外国の古いもの、というのは土地の人が共有する文化・文脈に欠ける分、
外国人にはとっつきにくい、と思っていたのですが、
Scipion先生の文学的な見方に、なるほど、と思いました。
手(あるいは別のどこかのパーツ)に注目して、ストーリーを読み解く、というのは面白いですね。
今度プラド美術館に行ったとき試してみます。
(Scipion先生の文章にはとうてい及びませんが、旅路のゆうきちのほうにも、今回のプラド鑑賞記、書いてみようと思います...)

....などと書いていたら、早速スペイン各地の美術館めぐりが
したくなってきてしまいました。
2007-03-25 日 09:38:17 | URL | koharu [編集]

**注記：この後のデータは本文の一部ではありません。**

(* ===== verification/EngineMgmtFacts.v ===== *)
(** * Submitting, removing a type, stopping

    The remaining entry points: a submit adds one item and one handle, the removal
    of a type hands its backlog out and leaves nothing that names it, the shutdown
    leaves nothing at all. *)

From S2P Require Import Prelude HandleIndex Engine EnginePass EngineApi.
From S2P Require Import EngineFacts EngineAcct EnginePassFacts EngineApiFacts.
Import Engine EnginePass EngineApi EngineFacts EngineAcct EnginePassFacts EngineApiFacts.

Module EngineMgmtFacts.

(** ** Submit *)

(** A new item, unlinked and indexed. *)
Lemma wf_new H e p it :
  wf H e → e_items e !! p = None → it_handle it = e_next_handle e → it_where it = Q_NONE →
  1 ≤ e_next_handle e →
  (HandleIndex.live (e_hidx e) + 1) * 2 ≤ HandleIndex.nslots (HandleIndex.tab (e_hidx e)) →
  wf ({[p]} ∪ H) (hidx_put p (e <| e_next_handle := e_next_handle e + 1 |> <| e_items ::= <[p := it]> |>)).
Proof.
  intros [A B C D E F G I] Hp Hh Hw Hn Hl. set (e1 := e <| e_next_handle := _ |> <| e_items ::= _ |>).
  assert (e_items e1 !! p = Some it) as Hi1 by (unfold e1; simpl; by rewrite lookup_insert_eq).
  set (it' := it <| it_indexed := true |>).
  assert (e_items (hidx_put p e1) = <[p := it']> (e_items e)) as Hit.
  { unfold hidx_put. rewrite items_put.
    change (alter (λ i, i <| it_indexed := true |>) p (<[p := it]> (e_items e)) = <[p := it']> (e_items e)).
    rewrite (alter_insert _ _ p it) by (by rewrite lookup_insert_eq). by rewrite insert_insert_eq. }
  assert (∀ x j, e_items (hidx_put p e1) !! x = Some j ↔
    (x = p ∧ j = it') ∨ (x ≠ p ∧ e_items e !! x = Some j)) as Hlk.
  { intros x j. rewrite Hit. destruct (decide (p = x)) as [<-|].
    - rewrite lookup_insert_eq. naive_solver.
    - rewrite lookup_insert_ne by done. naive_solver. }
  split.
  - done.
  - intros q x Hq. change (queue (hidx_put p e1) q) with (queue e q). rewrite B by done. split.
    + intros (j & Hj & Hjw). exists j. split; [|done]. apply Hlk. right. split; [congruence|done].
    + intros (j & [[-> ->]|[_ Hj]]%Hlk & Hjw); [|eauto]. exfalso. apply Hq. rewrite <-Hjw. exact Hw.
  - intros x. rewrite elem_of_union, elem_of_singleton, C. split.
    + intros [->|(j & Hj & Hjw)].
      * exists it'. split; [|done]. apply Hlk. by left.
      * exists j. split; [|done]. apply Hlk. right. split; [congruence|done].
    + intros (j & [[-> ->]|[_ Hj]]%Hlk & Hjw); [by left|right; eauto].
  - intros x y j k [[-> ->]|[Hx Hj]]%Hlk [[-> ->]|[Hy Hk]]%Hlk Hjk; [done| | |by eapply D].
    + pose proof (E y k Hk). simpl in Hjk. lia.
    + pose proof (E x j Hj). simpl in Hjk. lia.
  - intros x j [[-> ->]|[Hx Hj]]%Hlk; change (e_next_handle (hidx_put p e1)) with (e_next_handle e + 1).
    + simpl. lia.
    + pose proof (E x j Hj). lia.
  - destruct F as (m & Hm & Hmi).
    assert (m !! e_next_handle e = None) as Hfresh.
    { destruct (m !! e_next_handle e) as [x|] eqn:Hx; [|done].
      apply Hmi in Hx as (j & Hj & Hjh & _). pose proof (E x j Hj). lia. }
    destruct (HandleIndex.hidx_put_spec (e_hidx e) m (e_next_handle e) p Hm ltac:(lia) Hfresh Hl)
      as (x' & Hx' & Hr'). exists (<[e_next_handle e := p]> m). split.
    + change (HandleIndex.repr (default (e_hidx e) (HandleIndex.hidx_put (e_hidx e)
        (it_handle (get e1 p)) p)) (<[e_next_handle e:=p]> m)).
      rewrite (get_lookup _ _ _ Hi1), Hh, Hx'. exact Hr'.
    + intros h x. rewrite lookup_insert_Some, Hmi. split.
      * intros [[<- <-]|[Hne (j & Hj & Hjh & Hjx)]].
        -- exists it'. split_and!; [apply Hlk; by left|done|done].
        -- exists j. split_and!; [|done|done]. apply Hlk. right. split; [congruence|done].
      * intros (j & [[-> ->]|[Hx Hj]]%Hlk & Hjh & Hjx).
        -- left. split; [|done]. rewrite <-Hjh. by symmetry.
        -- right. split; [|eauto]. pose proof (E x j Hj). lia.
  - intros x j [[-> ->]|[Hx Hj]]%Hlk Hjl; [done|by eapply G].
  - intros x j [[-> ->]|[Hx Hj]]%Hlk Hjl; [|by eapply I]. simpl in Hjl. congruence.
Qed.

 hoharu さん、こんにちは。コメントして下さり、ありがとう。
 本当に、手は様々なことを語るものです。今回、ルーヴルを見学していて、あのカトリ-ヌ・ド・メディシスのトランジを鑑賞・観察していた時(実は今回これを見るために入りました)、手の表情に胸打たれたので、他のも気をつけてみようと思ったのです。
 美術品は、少し視点を変えただけで、別の面を見せてくれるものです。きっと、koharu さんのお好きな文楽もそうでしょうね。
 プラド美術館、楽しみにしております。